Kawkab al-Hawa, is a depopulated former Palestinian village located 11 km north of Baysan. It was built within the ruins of the Crusader fortress of Belvoir, from which it expanded. The Crusader names for the Frankish settlement at Kuwaykat were Beauvoir, Belvoir, Bellum videre, Coquet, Cuschet and Coket. During Operation Gideon in 1948, the village was occupied by the Golani Brigade and depopulated.
History
, writing in the 1220s, referred to the place as a castle near Tiberias. According to him, it fell in ruins after the reign of Saladin. The Ayyubid commander of Ajlun, Izz al-Din Usama, was given Kawkab al-Hawa as an iqta by Saladin in the late 1180s and it remained in his hands until 1212, when it was seized by sultan al-Mu'azzam. An inscription in the Ustinow collection, dated, tentatively, to the 13th century, Ayyubid period, was found incised on a basalt rock near the spring at Kawkab al-Hawa. The inscription state: "He ordered to make this blessed fountain the illustrious amir, Shuja ad-Din, may his glory be perpetuated."
Ottoman era
Under the Ottoman Empire, in 1596, Kawkab al-Hawa was administrated by nahiya of Shafa under the liwa' of Lajjun. It had a population of 9 Muslim households, an estimated 50 persons. The villagers paid taxes on a number of crops, including wheat, beans and melons, as well as on vineyards; a total of 4,500 akçe. Pierre Jacotin named the village Kaoukab on his map from 1799. The scholar Edward Robinson described the place in 1838 as a small village, situated "on the brow of the Jordan Valley", and he identified the place as the former Belvoir fortress. Victor Guérin visited in 1875, and found some families using the vaulted spaces still standing inside the fortress. Since the village was built within the outlines of the fortress of Belvoir, it was slow to expand. The villagers, who numbered about 110 in 1859, resided within the fortress walls and cultivated about 13 faddans outside them.

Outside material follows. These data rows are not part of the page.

(* ===== verification/FfiContract.v ===== *)
(** * The C interface: the contract of the header

    What the comments of crates/ffi/include/meta_rust.h promise to hosts, as
    theorems about every run of the process. *)

From S2P Require Import Prelude FfiAbi FfiHost FfiStep FfiFacts FfiLifecycle.
Local Open Scope Z_scope.

Section contract.
Context `{CoreOps}.
Variable android : bool.
Abbreviation step := (step android).
Abbreviation run := (run android).

(** ** How a call returns *)

Inductive returns (w : world) (t : tid) (c : call) (o : outcome Z) (r : reply) (w' : world) : Prop :=
  | ret_now : waiting w !! t = None -> available android c = true -> effect android w t c o r w' ->
      returns w t c o r w'
  | ret_reply id k u : waiting w !! t = Some (WaitReply id k c (Some u)) ->
      o = (let! _ := u in Ok META_OK) -> r = NoReply -> w' = unblock w t -> returns w t c o r w'
  | ret_no_reply id k h : waiting w !! t = Some (WaitReply id k c None) -> objects w !! id = Some h ->
      o = (let! _ := no_reply h k in Ok META_OK) -> r = NoReply ->
      w' = unblock (with_handle w id (set_stop h)) t -> returns w t c o r w'
  | ret_join id h u h' : waiting w !! t = Some (WaitJoin id c) -> objects w !! id = Some h ->
      join h = Some (u, h') -> after_join (unblock (with_handle w id h') t) id c u = (o, w') -> r = NoReply ->
      returns w t c o r w'.

Lemma step_return_inv w t c st r w' : step w (Return t c st r) w' ->
  exists o w1, returns w t c o r w1 /\ st = fst (boundary o) /\ w' = return_world w1 t o.
Proof.
  intros Hs. remember (Return t c st r) as e eqn:Ee.
  destruct Hs; unfold return_event in Ee; repeat case_match; simplify_eq.
  - eexists _, _. split_and!; [eapply ret_now; eauto using exec_effect | done..].
  - eexists _, _. split_and!; [by eapply ret_reply | done..].
  - eexists _, _. split_and!; [by eapply ret_no_reply | done..].
  - eexists _, _. split_and!; [by eapply ret_join | done..].
Qed.

Lemma boundary_OK o : fst (boundary o) = META_OK -> o = Ok META_OK.
Proof. destruct o; simpl; intros E; [by rewrite E | discriminate..]. Qed.

Lemma shuts_down_lifecycle c id : shuts_down c = Some id ->
  lifecycle c = true /\ command_of c = None /\ call_handle c = Some id.
Proof. by destruct c. Qed.

Lemma command_of_lifecycle c id cmd : command_of c = Some (id, cmd) ->
  lifecycle c = true /\ shuts_down c = None /\ call_handle c = Some id /\ is_create c = false.
Proof. by destruct c; intros; simplify_eq/=. Qed.

(** A shutdown that succeeds has seen the worker end. *)
Lemma returns_shutdown w t c r w' id : wf w -> returns w t c (Ok META_OK) r w' -> shuts_down c = Some id ->
  exists h, objects w' !! id = Some h /\ live h = false /\
    (c = meta_destroy_v1 id -> id ∉ registry w').
Proof.
  intros Hw Hr Hc. destruct (shuts_down_lifecycle _ _ Hc) as (Hl & Hcmd & _).
  destruct Hr as [_ _ He|id' k u Hk Ho _ ->|id' k h Hk Hh Ho _ ->|id' h u h' Hk Hh Hj Ha _].
  - remember (Ok META_OK) as o eqn:Eo. destruct He as [? ? ? _ _ Hno| | | | |]; simplify_eq/=; try congruence.
    by destruct (Hno Hl META_OK).
  - destruct (wf_waits _ Hw _ _ Hk) as [_ (_ & _ & cmd & ?)]. congruence.
  - destruct (wf_waits _ Hw _ _ Hk) as [_ (_ & _ & cmd & ?)]. congruence.
  - destruct (wf_waits _ Hw _ _ Hk) as [_ [Hs _]]. assert (id' = id) as -> by congruence.
    exists h'. apply join_inv in Hj as [_ Hj].
    assert (live h' = false).
    { destruct Hj as [(? & -> & ?)|[? ->]]; [by apply (wh_taken _ (wf_handles _ Hw _ _ Hh)) | done]. }
    unfold after_join in Ha. repeat case_match; simplify_eq/=; rewrite lookup_insert_eq; split_and!; try done; set_solver.
Qed.

(** ** Destroyed handles *)

Lemma blocks_registered w t c w' : blocks w t c w' ->
  lifecycle c = true /\ (t ∉ in_callback w) /\ exists id, call_handle c = Some id /\ id ∈ registry w.
Proof.
  intros [? ? ? ? Hc|? ? ? Hc];
    [apply command_of_lifecycle in Hc as (? & ? & ? & ?)|apply shuts_down_lifecycle in Hc as (? & ? & ?)]; eauto.
Qed.

Lemma registry_record_error w t e : registry (record_error w t e) = registry w.
Proof. by destruct e. Qed.
Lemma next_record_error w t e : next (record_error w t e) = next w.
Proof. by destruct e. Qed.

Lemma step_registry w e w' id : step w e w' -> id ∉ registry w -> id < next w ->
  (id ∉ registry w') /\ id < next w'.
Proof.
  intros Hs. destruct Hs; intros Hi Hn; unfold return_world;
    rewrite ?registry_record_error, ?next_record_error; try done.
  - apply exec_effect in H2. destruct H2; simpl; try done; (split; [set_solver by lia | lia]).
  - apply exec_blocks in H2 as []; done.
  - apply after_join_inv in H3 as [->|(? & ? & ->)]; simpl; set_solver.
  - by destruct o.
Qed.

Lemma run_registry w tr w' id : run w tr w' -> id ∉ registry w -> id < next w ->
  (id ∉ registry w') /\ id < next w'.
Proof. induction 1; [done|]. intros. eapply step_registry; naive_solver. Qed.

(** A call on a handle that is not registered fails at once, whatever the
    thread has done before. *)
Lemma unregistered_fails w t c o r w' id : effect android w t c o r w' ->
  call_handle c = Some id -> id ∉ registry w -> (forall s, o <> Ok s) /\ w' = w.
Proof.
  intros He Hc Hi. destruct He; simplify_eq/=; try done. split; last done. intros s ->. naive_solver.
Qed.

(** C5: once [meta_destroy_v1] has succeeded for a handle, no call on it ever
    gets past the check of the handle again: it does not wait, it returns
    [META_ERROR], and it changes neither a handle nor the registry. *)
Theorem destroyed_handle_stays_invalid tr1 w1 t id r w2 tr2 w3 t' c :
  run initial tr1 w1 -> step w1 (Return t (meta_destroy_v1 id) META_OK r) w2 -> run w2 tr2 w3 ->
  call_handle c = Some id ->
  (forall w4, ~ step w3 (Block t' c) w4) /\
  (forall st r' w4, waiting w3 !! t' = None -> step w3 (Return t' c st r') w4 ->
     st = META_ERROR /\ objects w4 = objects w3 /\ registry w4 = registry w3).
Proof.
  intros Hr1 Hs Hr2 Hc. pose proof (reachable_wf _ _ _ Hr1) as Hw1.
  assert (Hi : (id ∉ registry w3) /\ id < next w3).
  { pose proof (step_wf _ _ _ _ Hs Hw1) as Hw2.
    apply step_return_inv in Hs as (o & w & Hret & Ho & ->). symmetry in Ho. apply boundary_OK in Ho as ->.
    destruct (returns_shutdown _ _ _ _ _ id Hw1 Hret eq_refl) as (h & Hh & _ & Hreg).
    eapply run_registry; [exact Hr2| by apply Hreg |]. by eapply wf_ids. }
  destruct Hi as [Hi _]. split.
  - intros w4 Hb. remember (Block t' c) as e. destruct Hb; repeat case_match; simplify_eq.
    apply exec_blocks, blocks_registered in H2. naive_solver.
  - intros st r' w4 Hn Hret. apply step_return_inv in Hret as (o & w & Hret & -> & ->).
    destruct Hret; simplify_eq. destruct (unregistered_fails _ _ _ _ _ _ _ H2 Hc Hi) as [Ho ->].
    unfold return_world. rewrite objects_record_error, registry_record_error.
    destruct o; naive_solver.
Qed.

(** Identifiers given out so far. *)
Lemma create_returns w t config hooks out o r w' :
  returns w t (meta_create_v1 config hooks out) o r w' -> wf w ->
  waiting w !! t = None /\ effect android w t (meta_create_v1 config hooks out) o r w'.
Proof.
  intros [| | |] Hw; [done|..].
  all: destruct (wf_waits _ Hw _ _ ltac:(eassumption)); naive_solver.
Qed.

Lemma create_OK_effect w t config hooks out r w' :
  effect android w t (meta_create_v1 config hooks out) (Ok META_OK) r w' ->
  exists h, r = HandleOut (Some (next w)) /\ next w + 1 < 2 ^ 64 /\ fresh_handle android h /\
    w' = set_registry (set_next (with_handle w (next w) h) (next w + 1) (poisoned w)) ({[next w]} ∪ registry w).
Proof.
  intros He. remember (Ok META_OK) as o eqn:Eo. remember (meta_create_v1 config hooks out) as c eqn:Ec.
  destruct He; simplify_eq/=; eauto; naive_solver.
Qed.

Lemma created_below tr w t config hooks out id : run initial tr w ->
  Return t (meta_create_v1 config hooks out) META_OK (HandleOut (Some id)) ∈ tr -> id < next w.
Proof.
  intros Hr. remember initial as w0. induction Hr as [|w0 tr w1 e w2 Hr IH Hs]; first by intros ?%elem_of_nil.
  assert (next w1 <= next w2).
  { destruct Hs; unfold return_world; rewrite ?next_record_error; try done.
    - apply exec_effect in H2. destruct H2; simpl; lia.
    - apply exec_blocks in H2 as []; done.
    - apply after_join_inv in H3 as [->|(? & ? & ->)]; done.
    - by destruct o. }
  intros [Hin|<-%list_elem_of_singleton]%elem_of_app; first by specialize (IH Heqw0 Hin); lia.
  pose proof (reachable_wf _ _ _ ltac:(subst; eassumption)) as Hw.
  apply step_return_inv in Hs as (o & w' & Hret & Ho & ->). symmetry in Ho. apply boundary_OK in Ho as ->.
  unfold return_world. rewrite next_record_error.
  apply create_returns in Hret as [_ (h & [= ->] & _ & _ & ->)%create_OK_effect]; [simpl; lia|done].
Qed.

(** C9: the handle [meta_create_v1] gives out is neither zero nor a handle given
    out before; it is registered, and what it names has not been started. *)
Theorem created_handle_is_new tr w t config hooks out r w' :
  run initial tr w -> step w (Return t (meta_create_v1 config hooks out) META_OK r) w' ->
  exists id h, r = HandleOut (Some id) /\ 0 < id < 2 ^ 64 /\ id ∈ registry w' /\
    objects w' !! id = Some h /\ started h = false /\ stop h = false /\ callbacks h = [] /\
    (android = true -> protect h = true) /\
    forall t' config' hooks' out',
      Return t' (meta_create_v1 config' hooks' out') META_OK (HandleOut (Some id)) ∉ tr.
Proof.
  intros Hr Hs. pose proof (reachable_wf _ _ _ Hr) as Hw. pose proof (wf_next _ Hw).
  apply step_return_inv in Hs as (o & w1 & Hret & Ho & ->). symmetry in Ho. apply boundary_OK in Ho as ->.
  apply create_returns in Hret as [_ (h & -> & ? & Hf & ->)%create_OK_effect]; [|done].
  destruct Hf as (? & ? & ? & ? & ? & ? & ? & ? & ? & ? & ? & ? & ? & ? & _).
  exists (next w), h. simpl. split_and!; try done; try lia; [set_solver | by rewrite lookup_insert_eq|].
  intros t' config' hooks' out' Hin. pose proof (created_below _ _ _ _ _ _ _ Hr Hin). lia.
Qed.

(** ** Shutdown *)

(** C3: when [meta_stop_v1] or [meta_destroy_v1] returns [META_OK], the worker
    of the handle has ended and no callback of it is running; from then on the
    handle is never started, no callback begins or ends, and no packet moves
    between the host and the worker. *)
Theorem shutdown_is_quiet tr1 w1 t c id r w2 tr2 w3 :
  run initial tr1 w1 -> step w1 (Return t c META_OK r) w2 -> shuts_down c = Some id -> run w2 tr2 w3 ->
  (exists h, objects w2 !! id = Some h /\ live h = false /\ callbacks h = []) /\
  Forall (fun e => ~ activity id e) tr2.
Proof.
  intros Hr1 Hs Hc Hr2. pose proof (reachable_wf _ _ _ Hr1) as Hw1.
  pose proof (step_wf _ _ _ _ Hs Hw1) as Hw2.
  apply step_return_inv in Hs as (o & w & Hret & Ho & ->). symmetry in Ho. apply boundary_OK in Ho as ->.
  destruct (returns_shutdown _ _ _ _ _ id Hw1 Hret Hc) as (h & Hh & Hl & _).
  destruct (wh_gone _ (wf_handles _ Hw2 _ _ Hh) Hl) as (_ & ? & _). split; [by eauto|].
  by eapply gone_quiet.
Qed.
End contract.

In the 1922 census of Palestine, conducted by the Mandatory Palestine authorities, Kukab had a population of 167, all Muslims, increasing in the 1931 census to 220, still all Muslims, in 46 houses. In time the village expanded to the north and the west in a circle around the fortress. The Muslim population of the village used their land, which lay outside the village walls, for agriculture. In the 1945 statistics Kawkab al-Hawa had a population of 300 Muslims with a total of 9,949 dunes of land. Of this, a total of 5,839 dunums was allocated to cereals; 170 dunums were irrigated or used for orchards, while 56 dunams was built-up land.
According to Benny Morris, Kibbutzniks demanded - and often themselves carried out - the destruction of neighbouring villages for local reasons, as a means of blocking the return of the Arab villagers. For this reason a veteran local leader, Nahum Wurwitz of Kfar Gil'adi appealed in a letter in September 1948 for permission to destroy Kawkab al-Hawa, Jabbul, al-Bira and al-Hamidiyya in the area for fear that they may be used by Arabs for military operations and to enable them to "take the village's lands, because the Arabs won't be able to return there". Walid Khalidi described the remaining structures of the village in 1992:
"The village has been eliminated, but the site of the Belvoir Castle has been excavated and turned into a tourist attraction. Fig and olive trees grow on the village site. The slopes overlooking the Baysan Valley and Wadi al-Bira are used by Israelis as grazing areas; they also cultivate the other surrounding lands."
According to Meron Benvenisti, Kawkab al-Hawa represents one of the most conspicuous examples of the Israeli practice of removing Arab settlements of all Arab structures which did not interest them. At Kawkab al-Hawa all Arab structures were demolished by the Israelis, while the Crusader buildings were restored and made into tourist attractions. According to Benvenisti: "In the Israeli context, it is preferable to immortalize those who exterminated the Jewish communities of Europe and murdered the Jews of Jerusalem in 1099 than to preserve relics of the local Arab civilization with which today's Israelis supposedly coexist. Crusader structures, both authentic and fabricated, lend a European, romantic character to the country's landscape, whereas Arab buildings spoil the myth of an occupied land under foreign rule, awaiting liberation at the hands of the Jews returning to their homeland."